§ EXERCISE PROMPT: Retype, exactly as they appear below, the lines between the line holding "match p with" and the line holding "(** ** SafeUIDMap: a", both ends included.

*** SOURCE DATA Section Begins ***

(** * CadIgrejas: the record store, login and audit log of [main.py]

    A shallow embedding of the persistence and access layer of the
    registry application: the spreadsheet tables, the credential hasher,
    table initialisation, the audit log, the login check and the generic
    list / search / add / edit / delete operations of [DataWindow],
    followed by the main menu, the record dialog and the two reports. *)

From Stdlib Require Import ZArith String Ascii List Bool Lia Sorted.
From Stdlib Require Import DecimalString DecimalZ DecimalPos DecimalFacts.
From stdpp Require Import base option list sorting gmap strings.
Import ListNotations.

Local Open Scope string_scope.
Local Open Scope list_scope.
Local Open Scope Z_scope.

(** ** Text

    A Python [str] is modelled as a [string] holding its UTF-8 bytes.
    Character classes and case mapping are those of the ASCII range; a
    byte outside it is neither a digit nor a cased letter. On a text
    inside that range ([is_ascii]) the functions below are Python's;
    outside it Python also folds and reads the letters and digits of
    other scripts, so a statement that rests on [lower], [isdigit] or
    [int_digits] of a stored or typed text is made for texts inside the
    range. *)

Module Text.

(** Every byte of [s] is in the ASCII range ([s.isascii()]). *)
Fixpoint is_ascii (s : string) : bool :=
  match s with
  | EmptyString => true
  | String c s' => (nat_of_ascii c <? 128)%nat && is_ascii s'
  end.

Definition is_upper (c : ascii) : bool :=
  let n := nat_of_ascii c in (65 <=? n)%nat && (n <=? 90)%nat.

Definition is_decimal (c : ascii) : bool :=
  let n := nat_of_ascii c in (48 <=? n)%nat && (n <=? 57)%nat.

Definition lower_char (c : ascii) : ascii :=
  if is_upper c then ascii_of_nat (nat_of_ascii c + 32) else c.

(** [s.lower()] *)
Fixpoint lower (s : string) : string :=
  match s with
  | EmptyString => EmptyString
  | String c s' => String (lower_char c) (lower s')
  end.

Fixpoint all_decimal (s : string) : bool :=
  match s with
  | EmptyString => true
  | String c s' => is_decimal c && all_decimal s'
  end.

(** [s.isdigit()]: at least one character, and all of them digits. *)
Definition isdigit (s : string) : bool :=
  match s with
  | EmptyString => false
  | String _ _ => all_decimal s
  end.

(** [s.startswith(p)] *)
Fixpoint startswith (p s : string) : bool :=
  match p, s with
  | EmptyString, _ => true
  | String _ _, EmptyString => false
  | String a p', String b s' => Ascii.eqb a b && startswith p' s'
  end.

(** [needle in hay] *)
Fixpoint contains (needle hay : string) : bool :=
  startswith needle hay ||
  match hay with
  | EmptyString => false
  | String _ hay' => contains needle hay'
  end.

(** Digit text read as a number, most significant digit first;
    [int(s)] for a string that passed [isdigit]. *)
Fixpoint int_digits (acc : Z) (s : string) : Z :=
  match s with
  | EmptyString => acc
  | String c s' => int_digits (10 * acc + (Z.of_nat (nat_of_ascii c) - 48)) s'
  end.

(** [str(n)] for an [int]. *)
Definition str_int (n : Z) : string := NilZero.string_of_int (Z.to_int n).

End Text.

(** ** Credential hasher: SHA-256 (FIPS 180-4) over 32-bit words in [Z] *)

Module SHA256.

Definition wrap (x : Z) : Z := x mod 2 ^ 32.

Definition add32 (x y : Z) : Z := wrap (x + y).

Definition rotr (n x : Z) : Z :=
  Z.lor (Z.shiftr x n) (wrap (Z.shiftl x (32 - n))).

Definition not32 (x : Z) : Z := Z.lxor x 0xffffffff.

Definition Ch (x y z : Z) : Z := Z.lxor (Z.land x y) (Z.land (not32 x) z).
Definition Maj (x y z : Z) : Z :=
  Z.lxor (Z.lxor (Z.land x y) (Z.land x z)) (Z.land y z).
Definition Sigma0 (x : Z) : Z := Z.lxor (Z.lxor (rotr 2 x) (rotr 13 x)) (rotr 22 x).
Definition Sigma1 (x : Z) : Z := Z.lxor (Z.lxor (rotr 6 x) (rotr 11 x)) (rotr 25 x).
Definition sigma0 (x : Z) : Z := Z.lxor (Z.lxor (rotr 7 x) (rotr 18 x)) (Z.shiftr x 3).
Definition sigma1 (x : Z) : Z := Z.lxor (Z.lxor (rotr 17 x) (rotr 19 x)) (Z.shiftr x 10).

(** The constants of the standard are fractional parts of roots of the
    first primes, on 32 bits. *)

Definition is_prime (n : Z) : bool :=
  (2 <=? n) &&
  forallb (fun d => negb (n mod Z.of_nat d =? 0)) (seq 2 (Z.to_nat (Z.sqrt n) - 1)).

Definition primes (count : nat) : list Z :=
  firstn count (List.filter is_prime (map Z.of_nat (seq 2 400))).

(** The largest [r] in [lo, hi) whose cube is at most [n], by halving. *)
Fixpoint cube_root_between (fuel : nat) (lo hi n : Z) : Z :=
  match fuel with
  | O => lo
  | S fuel' =>
      if hi - lo <=? 1 then lo
      else let mid := (lo + hi) / 2 in
           if mid * mid * mid <=? n
           then cube_root_between fuel' mid hi n
           else cube_root_between fuel' lo mid n
  end.

Definition cube_root (n : Z) : Z := cube_root_between 64 0 (2 ^ 40) n.

(** The first 32 bits of the fractional part of the cube root of each of
    the first 64 primes. *)
Definition K : list Z :=
  Eval vm_compute in map (fun p => wrap (cube_root (p * 2 ^ 96))) (primes 64).

(** The first 32 bits of the fractional part of the square root of each
    of the first 8 primes. *)
Definition H0 : list Z :=
  Eval vm_compute in map (fun p => wrap (Z.sqrt (p * 2 ^ 64))) (primes 8).

(** [pw.encode()]: the bytes of the text. *)
Definition encode (s : string) : list Z :=
  map (fun c => Z.of_nat (nat_of_ascii c)) (list_ascii_of_string s).

(** Big-endian bytes of [x], [n] of them. *)
Fixpoint be_bytes (n : nat) (x : Z) : list Z :=
  match n with
  | O => []
  | S n' => Z.shiftr x (8 * Z.of_nat n') mod 256 :: be_bytes n' x
  end.

(** Padding: the bit 1, zeros up to 56 mod 64 bytes, the bit length on 8 bytes. *)
Definition pad (msg : list Z) : list Z :=
  let len := Z.of_nat (List.length msg) in
  let zeros := Z.to_nat ((55 - len) mod 64) in
  msg ++ 0x80 :: repeat 0 zeros ++ be_bytes 8 (8 * len).
(** * kernFeatureWriter: classification of kerning pairs and measured subtables

    A shallow embedding of [kernFeatureWriter.py]: the normalisation and
    classification done by [KernProcessor] and the greedy partition done by
    [MakeMeasuredSubtables], with the properties of the specification stated
    over them.

    Conventions of the embedding.
    - A Python [str] is a [string]; glyph and group names are ASCII, so the
      order of [sorted] is the byte-wise lexicographic order.
    - A Python [dict] is an association list in insertion order with unique
      keys ([dict_set] overwrites in place, or appends a new key at the end;
      [dict_del] removes the key), so that iteration order, on which
      "last write wins" depends, is the one of the interpreter.
    - A Python [set] that is only tested for membership, measured with [len]
      or sorted is a duplicate-free list.
    - A raised exception is a value of [exn]; a method that can raise returns
      [result]. *)

From Stdlib Require Import Bool Arith ZArith List Ascii String Lia.
From Stdlib Require Import Permutation Sorted.
Import ListNotations.
Open Scope string_scope.
Open Scope list_scope.

Set Implicit Arguments.

(* ------------------------------------------------------------------ *)
(** ** Python string operations *)

(** [s.startswith(p)] *)
Fixpoint startswith (p s : string) : bool :=
  match p with
  | EmptyString => true
  | String a p' =>
      match s with
      | EmptyString => false
      | String b s' => Ascii.eqb a b && startswith p' s'
      end
  end.
(* ===== verification/SafeMaps.v ===== *)
(** * pkg/util/safemaps.go: the maps the goroutines of the agent share

    Each method holds the mutex of its map from its first to its last statement,
    so a call is one atomic step: the methods are functions on the table.  A
    [SafeMap] holds [interface{}] values; each map of the program holds values of
    one dynamic type, the one every [Set] on it is called with, which is the
    parameter [V]. *)

From S2P Require Export Kube.

(** ** SafeMap *)

Abbreviation SafeMap V := (gmap string V).

Definition NewSafeMap {V} : SafeMap V := ∅.
Definition SafeMap_Set {V} (s : SafeMap V) (key : string) (value : V) : SafeMap V := <[key := value]> s.
Definition SafeMap_Delete {V} (s : SafeMap V) (key : string) : SafeMap V := delete key s.
Definition SafeMap_Get {V} (s : SafeMap V) (key : string) : option V := s !! key.
Definition SafeMap_ListValues `{!GoRuntime} {V} (seed : N) (s : SafeMap V) : list V :=
  foldl (λ values kv, values ++ [kv.2]) [] (go_range seed s).

(** ** SafeUIDMap: a set of uids per key, each inner map holding only [true] *)

Abbreviation SafeUIDMap := (gmap string (gmap string bool)).

Definition NewSafeUIDMap : SafeUIDMap := ∅.

Definition AddUID (s : SafeUIDMap) (key uid : string) : SafeUIDMap :=
  let s := match s !! key with None => <[key := ∅]> s | Some _ => s end in
  alter (λ k, <[uid := true]> k) key s.

Definition DeleteUID (s : SafeUIDMap) (key uid : string) : SafeUIDMap :=
  match s !! key with
  | Some _ => alter (λ k, delete uid k) key s
  | None => s
  end.

Definition GetUIDCount (s : SafeUIDMap) (key : string) : nat :=
  match s !! key with
  | None => 0
  | Some k => size k
  end.

(** ** AppliedManifestInfo and Names *)

(** Both slices are made by [make] or by a literal in the code that stores an
    info, so none of them is nil and [reflect.DeepEqual] is equality of their
    elements (the [GVRs] are compared through their pointers). *)
Record AppliedManifestInfo : Type := MkInfo {
  ObjectUIDs : list string;
  GVRs : list GroupVersionResource
}.

#[export] Instance AppliedManifestInfo_eq_dec : EqDecision AppliedManifestInfo.
Proof. solve_decision. Defined.

(** The zero value of the struct. *)
Definition zero_info : AppliedManifestInfo := MkInfo [] [].

(** The slices are indexed together: every uid has its resource. *)
Definition info_wf (i : AppliedManifestInfo) : Prop := length (ObjectUIDs i) = length (GVRs i).
#[export] Instance info_wf_dec i : Decision (info_wf i).
Proof. unfold info_wf. apply _. Defined.

Record Names : Type := MkNames { ManifestName : string; WorkStatusName : string }.

Definition HasPrefixInMap `{!GoRuntime} (seed : N) (m : gomap string) (prefix : string) : bool :=
  existsb (λ kv, HasPrefix kv.1 prefix) (go_range seed (gomap_table m)).

(** ** Abstract view of a SafeUIDMap *)

Definition uids_of (s : SafeUIDMap) (key : string) : gset string := dom (default ∅ (s !! key)).

(** ** Lemmas *)

Section safemap.
Context {V : Type}.
Implicit Types s : SafeMap V.

Lemma SafeMap_Get_Set s k v : SafeMap_Get (SafeMap_Set s k v) k = Some v.
Proof. apply lookup_insert_eq. Qed.
Lemma SafeMap_Get_Delete s k : SafeMap_Get (SafeMap_Delete s k) k = None.
Proof. apply lookup_delete_eq. Qed.
End safemap.

Lemma uids_of_AddUID s k u k' :
  uids_of (AddUID s k u) k' = if decide (k = k') then {[u]} ∪ uids_of s k' else uids_of s k'.
Proof.
  unfold uids_of, AddUID. case_decide; subst.
  - destruct (s !! k') as [t|] eqn:E.
    + rewrite lookup_alter_eq, E. simpl. apply dom_insert_L.
    + rewrite lookup_alter_eq, lookup_insert_eq. simpl. by rewrite dom_insert_L, dom_empty_L.
  - rewrite lookup_alter_ne by done. destruct (s !! k); [done|]. by rewrite lookup_insert_ne.
Qed.

Lemma uids_of_DeleteUID s k u k' :
  uids_of (DeleteUID s k u) k' = if decide (k = k') then uids_of s k' ∖ {[u]} else uids_of s k'.
Proof.
  unfold uids_of, DeleteUID. case_decide; subst.
  - destruct (s !! k') as [t|] eqn:E; [|rewrite E; simpl; set_solver].
    rewrite lookup_alter_eq, E. simpl. apply dom_delete_L.
  - destruct (s !! k); [|done]. by rewrite lookup_alter_ne.
Qed.

Lemma GetUIDCount_uids s k : GetUIDCount s k = size (uids_of s k).
Proof.
  unfold GetUIDCount, uids_of. destruct (s !! k); simpl; by rewrite ?size_dom, ?dom_empty_L.
Qed.

(** [HasPrefixInMap] finds a key with the prefix exactly when the map has one,
    whatever the order of its loop; a nil map has none. *)
Lemma HasPrefixInMap_spec `{!GoRuntime} seed m prefix :
  HasPrefixInMap seed m prefix = true ↔
  ∃ k v, gomap_get m k = Some v ∧ HasPrefix k prefix = true.
Proof.
  unfold HasPrefixInMap. rewrite existsb_exists. split.
  - intros ([k v] & Hin & Hp). exists k, v. split; [|done].
    by apply (go_range_elem seed), list_elem_of_In.
  - intros (k & v & Hg & Hp). exists (k, v). split; [|done].
    by apply list_elem_of_In, go_range_elem.
Qed.


(** ** Properties *)

(** A [SafeUIDMap] implements a set of uids per key: seen as sets, adding and
    deleting a uid at a key change that key's set by that uid and no other set,
    the count is the number of elements, and a new map has only empty sets. *)
Lemma SafeUIDMap_refines_sets s key uid key' :
  uids_of NewSafeUIDMap key = ∅ ∧
  uids_of (AddUID s key uid) key' = (if decide (key = key') then {[uid]} ∪ uids_of s key' else uids_of s key') ∧
  uids_of (DeleteUID s key uid) key' = (if decide (key = key') then uids_of s key' ∖ {[uid]} else uids_of s key') ∧
  GetUIDCount s key = size (uids_of s key).
Proof.
  split; [unfold uids_of; simpl; apply dom_empty_L|].
  split; [apply uids_of_AddUID|]. split; [apply uids_of_DeleteUID|apply GetUIDCount_uids].
Qed.


#[export] Hint Resolve SafeMap_Get_Set SafeMap_Get_Delete : go.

*** SOURCE DATA Section Ends ***

§ RESPONSE TO THIS TASK:
  match p with
  | EmptyString => true
  | String a p' =>
      match s with
      | EmptyString => false
      | String b s' => Ascii.eqb a b && startswith p' s'
      end
  end.
(* ===== verification/SafeMaps.v ===== *)
(** * pkg/util/safemaps.go: the maps the goroutines of the agent share

    Each method holds the mutex of its map from its first to its last statement,
    so a call is one atomic step: the methods are functions on the table.  A
    [SafeMap] holds [interface{}] values; each map of the program holds values of
    one dynamic type, the one every [Set] on it is called with, which is the
    parameter [V]. *)

From S2P Require Export Kube.

(** ** SafeMap *)

Abbreviation SafeMap V := (gmap string V).

Definition NewSafeMap {V} : SafeMap V := ∅.
Definition SafeMap_Set {V} (s : SafeMap V) (key : string) (value : V) : SafeMap V := <[key := value]> s.
Definition SafeMap_Delete {V} (s : SafeMap V) (key : string) : SafeMap V := delete key s.
Definition SafeMap_Get {V} (s : SafeMap V) (key : string) : option V := s !! key.
Definition SafeMap_ListValues `{!GoRuntime} {V} (seed : N) (s : SafeMap V) : list V :=
  foldl (λ values kv, values ++ [kv.2]) [] (go_range seed s).

(** ** SafeUIDMap: a set of uids per key, each inner map holding only [true] *)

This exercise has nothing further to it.